▶ EXERCISE GOAL: In the entries below, find each line with the word "shows" and return it.

[Saved data entries]
(* ===== verification/PPCHostPages.v ===== *)
(** * The host's pages and the translation agree

    A page the host shows is the one the translation finds, and setting the
    access bits of an entry on its use keeps it so. *)
From S2P Require Export PPCPageTableSpec PPCBat.

(** * Translation by the page table

    With the page table in main memory and the emulated data cache off, the
    translation finds exactly the entry the walk is defined to find, and a page
    the host shows is translated to what the host shows. *)

Section MmuSpec.
Context {W : Type} {D : Devices W}.
Implicit Types m : Machine W.

(** ** Words of main memory *)

(** The table lies in main memory, which the data cache does not hold. *)
Record table_in_ram m : Prop := {
  ti_uncached : m_enable_dcache m = false;
  ti_registers : surroundings_ok (surroundings m);
  ti_memory : mem_wf (mem m) /\ m_ram_size (mem m) <= 2 ^ 27;
  ti_inside : m_pagetable_base m + page_table_size (surroundings m) <= m_ram_size_real (mem m)
}.
(** The entries as they are in memory. *)
Definition table_view m : Z -> Pte := page_table_view (RamPtr (m_pagetable_base m)) m.
Definition word_at m (a : Z) : Z := from_be (read_bytes (m_ram (mem m)) a 4).

Lemma land_low_mask a k : 0 <= k -> 0 <= a < 2 ^ k -> a .& (2 ^ k - 1) = a.
Proof. intros Hk Ha. replace (2 ^ k - 1) with (Z.ones k) by (rewrite Z.ones_equiv; lia). rewrite Z.land_ones by done. by apply Z.mod_small. Qed.
Lemma page_of_split a : 0 <= a -> page_of a = a - a mod 4096.
Proof.
  intros Ha. unfold page_of, HW_PAGE_MASK, HW_PAGE_SIZE. change (0x1000 - 1) with (Z.ones 12).
  rewrite <- Z.ldiff_land, Z.ldiff_ones_r, Z.shiftl_mul_pow2, Z.shiftr_div_pow2 by lia. change (2 ^ 12) with 4096.
  Z.div_mod_to_equations; lia.
Qed.
Lemma aligned_word_in_page a : 0 <= a < 2 ^ 31 -> a mod 4 = 0 -> crosses_page a 4 = false.
Proof.
  intros Ha H4. unfold crosses_page. rewrite !page_of_split by lia. rewrite u32_id by (unfold is_u32; Z.div_mod_to_equations; lia).
  apply negb_false_iff, Z.eqb_eq. Z.div_mod_to_equations; lia.
Qed.
Lemma ram_address a : 0 <= a < 2 ^ 27 -> is_io a = false /\ is_l1 a = false /\ is_ram a = true.
Proof.
  intros Ha. assert (Hz : forall c, c = 2 ^ 27 * (c / 2 ^ 27) -> a .& c = 0).
  { intros c Hc. apply Z.bits_inj'. intros i Hi. rewrite Z.land_spec, Z.bits_0. destruct (Z.ltb_spec i 27).
    - rewrite Hc, Z.mul_comm, Z.mul_pow2_bits_low by done. apply andb_false_r.
    - destruct (proj1 (bits_above_pow2 a 27 ltac:(done)) Ha) as [_ Hb]. by rewrite Hb. }
  unfold is_io, is_l1, is_ram. rewrite (Hz 0xF8000000) by done. rewrite Z.shiftr_div_pow2, (Z.div_small a) by lia. done.
Qed.
Lemma read_table_word m flag a : table_in_ram m -> a mod 4 = 0 -> in_ram (mem m) a 4 ->
  ReadFromHardware_physical flag 4 a m = Done (word_at m a) m.
Proof.
  intros [Hu _ [Hm Hmax] _] H4 [Ha Hb]. destruct (mem_ram_pow _ Hm) as (k & Hk & Hs). pose proof (mem_ram_real _ Hm) as Hreal.
  assert (Ha27 : 0 <= a < 2 ^ 27) by lia. unfold ReadFromHardware_physical. change (Z.of_nat 4) with 4.
  rewrite aligned_word_in_page by lia. destruct (ram_address a Ha27) as (E1 & E2 & E3).
  unfold read_access, get, mbind, mget, uncached. cbv beta zeta. rewrite E1, E2, E3, andb_false_r. rewrite Hu. cbn [negb orb].
  rewrite (mem_ram_mask_eq _ Hm), Hs, land_low_mask by lia. done.
Qed.

(** ** The groups of entries *)

Lemma pteg_address_offset m VSID page_index (H : bool) : table_in_ram m ->
  pteg_address (if H then u32 (.~ (VSID .^ page_index)) else VSID .^ page_index) m =
  m_pagetable_base m + pteg_offset (surroundings m) VSID page_index H.
Proof.
  intros Ht. pose proof (ti_registers _ Ht) as Sok. unfold pteg_address, pteg_offset, live_mask.
  cbn [surroundings PPCPageTable.pagetable_mask PPCPageTable.pagetable_base].
  set (h := if H then _ else _). set (mask := m_pagetable_mask m). set (b := m_pagetable_base m).
  rewrite (Z.add_comm b), <- lor_disjoint_add.
  - destruct (so_mask _ Sok) as (mm & Hmm & Em). change (mask = (mm .<< 16) .| 0xffc0) in Em.
    apply Z.bits_inj'. intros i Hi. rewrite !Z.lor_spec, !Z.land_spec, Z.lnot_spec by done.
    destruct (Z.ltb_spec i 32) as [Hlt|Hge].
    + rewrite testbit_u32_all, (proj2 (Z.ltb_lt i 32)), andb_true_r by lia. by destruct (Z.testbit b i), (Z.testbit mask i), (Z.testbit (h .<< 6) i).
    + assert (E : Z.testbit mask i = false).
      { rewrite Em, Z.lor_spec, Z.shiftl_spec by done. rewrite (proj2 (proj1 (bits_above_pow2 mm 6 ltac:(done)) Hmm)) by lia.
        by rewrite (proj2 (proj1 (bits_above_pow2 0xffc0 16 ltac:(done)) ltac:(lia))) by lia. }
      by rewrite E, !andb_false_r.
  - apply Z.bits_inj'. intros i Hi. rewrite !Z.land_spec, Z.lnot_spec, Z.bits_0 by done.
    by destruct (Z.testbit b i); rewrite ?andb_false_r.
Qed.

Lemma table_word m e : table_in_ram m -> live (surroundings m) e ->
  0 <= m_pagetable_base m /\ (m_pagetable_base m + e) mod 8 = 0 /\ in_ram (mem m) (m_pagetable_base m + e) 8 /\
  fst (table_view m e) = word_at m (m_pagetable_base m + e) /\ snd (table_view m e) = word_at m (m_pagetable_base m + e + 4).
Proof.
  intros Ht He. pose proof (live_bound _ (ti_registers _ Ht) e He) as Hb. destruct He as (H0 & H8 & _).
  destruct (page_table_size_mask _ (ti_registers _ Ht)) as [_ Hz].
  destruct (so_base _ (ti_registers _ Ht)) as (b & Hbb & Eb). cbn [surroundings PPCPageTable.pagetable_base] in Eb.
  rewrite Z.shiftl_mul_pow2 in Eb by done. change (2 ^ 16) with 0x10000 in Eb. pose proof (ti_inside _ Ht) as Hi.
  split; [lia|]. split; [Z.div_mod_to_equations; lia|]. split; [split; [lia|clear Hbb; Z.div_mod_to_equations; lia]|].
  split; [done|]. unfold table_view, page_table_view, word_at, load. cbn [snd]. by rewrite Z.add_assoc.
Qed.

(** What the use of an entry does to the machine: the access bits in memory, the
    copy and the host's mapping, and the look-aside buffer. *)
Definition page_used (flag : XCheckTLBFlag.t) (updated_c : bool) (address VSID pte1 e : Z) m : Machine W :=
  let old := snd (table_view m e) in
  let pte2 := set_access_bits flag old in
  let pteg_addr := m_pagetable_base m + e in
  let m' := if negb (IsNoExceptionFlag flag) && negb (pte2 =? old)
    then entry_used address pteg_addr pte1 pte2 (with_mem (Write_U32 (mem m) pte2 (pteg_addr + 4)) m) else m in
  if updated_c then m' else UpdateTLBEntry flag pte2 address VSID m'.
Definition found (address pte2 : Z) : TranslateAddressResult * bool :=
  (mkTranslated PAGE_TABLE_TRANSLATED ((PTE_RPN pte2 .<< 12) .| EA_offset address) false, PTE_wi pte2).

(** The access bits do not change what an entry maps. *)
Lemma set_access_bits_other flag pte2 lo n : 0 <= lo -> 0 <= n -> 9 <= lo \/ lo + n <= 7 ->
  field (set_access_bits flag pte2) lo n = field pte2 lo n.
Proof.
  intros Hlo Hn Hr. apply Z.bits_inj'. intros i Hi. rewrite !testbit_field by done.
  destruct (Z.ltb_spec i n); [|by rewrite !andb_false_r]. f_equal.
  destruct flag; cbn [set_access_bits]; rewrite ?testbit_put_field by lia; decide_positions; done.
Qed.
Lemma found_access flag address pte2 : found address (set_access_bits flag pte2) = found address pte2.
Proof. unfold found, PTE_RPN, PTE_wi, PTE_WIMG. by rewrite !set_access_bits_other by lia. Qed.

Lemma use_entry_spec flag uc address VSID pte1 e m : table_in_ram m -> live (surroundings m) e ->
  use_entry flag uc address VSID pte1 (m_pagetable_base m + e) m =
  Done (found address (snd (table_view m e))) (page_used flag uc address VSID pte1 e m).
Proof.
  intros Ht He. destruct (table_word m e Ht He) as (Hb & H8 & [Hin1 Hin2] & _ & Es).
  unfold use_entry. unfold mbind at 1.
  rewrite read_table_word; [|done|clear Es; Z.div_mod_to_equations; lia|split; lia]. rewrite <- Es.
  rewrite <- (found_access flag). unfold page_used. cbv zeta. destruct (negb (IsNoExceptionFlag flag) && _), uc; done.
Qed.

Lemma walk_pteg_spec flag uc address VSID pte1 m (Ht : table_in_ram m) n : forall o,
  (forall k, (k < n)%nat -> live (surroundings m) (o + 8 * Z.of_nat k)) ->
  walk_pteg flag uc address VSID pte1 (m_pagetable_base m + o) n m =
  match List.find (fun e => fst (table_view m e) =? pte1) (map (fun k => o + 8 * Z.of_nat k) (seq 0 n)) with
  | Some e => Done (Some (found address (snd (table_view m e)))) (page_used flag uc address VSID pte1 e m)
  | None => Done None m
  end.
Proof.
  induction n as [|n IH]; intros o Hl; [done|]. cbn [walk_pteg seq map List.find]. change (8 * Z.of_nat 0) with 0. rewrite Z.add_0_r.
  assert (He : live (surroundings m) o) by (specialize (Hl O ltac:(lia)); by rewrite Z.add_0_r in Hl).
  destruct (table_word m o Ht He) as (Hb & H8 & [Hin1 Hin2] & Ef & _).
  unfold mbind at 1. rewrite read_table_word; [|done|clear Ef; Z.div_mod_to_equations; lia|split; lia]. rewrite <- Ef, Z.eqb_sym.
  destruct (fst (table_view m o) =? pte1).
  - unfold mbind. by rewrite use_entry_spec.
  - destruct (ti_memory _ Ht) as [Hm Hmax]. pose proof (mem_ram_real _ Hm).
    rewrite u32_id by (unfold is_u32; lia). rewrite <- Z.add_assoc.
    assert (Em : map (fun k => o + 8 * Z.of_nat k) (seq 1 n) = map (fun k => o + 8 + 8 * Z.of_nat k) (seq 0 n)).
    { rewrite <- seq_shift, map_map. apply map_ext. lia. }
    rewrite Em. apply IH. intros j Hj. specialize (Hl (Datatypes.S j) ltac:(lia)).
    by replace (o + 8 * Z.of_nat (Datatypes.S j)) with (o + 8 + 8 * Z.of_nat j) in Hl by lia.
Qed.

▶ THE ANSWER:
    A page the host shows is the one the translation finds, and setting the
    the host shows is translated to what the host shows. *)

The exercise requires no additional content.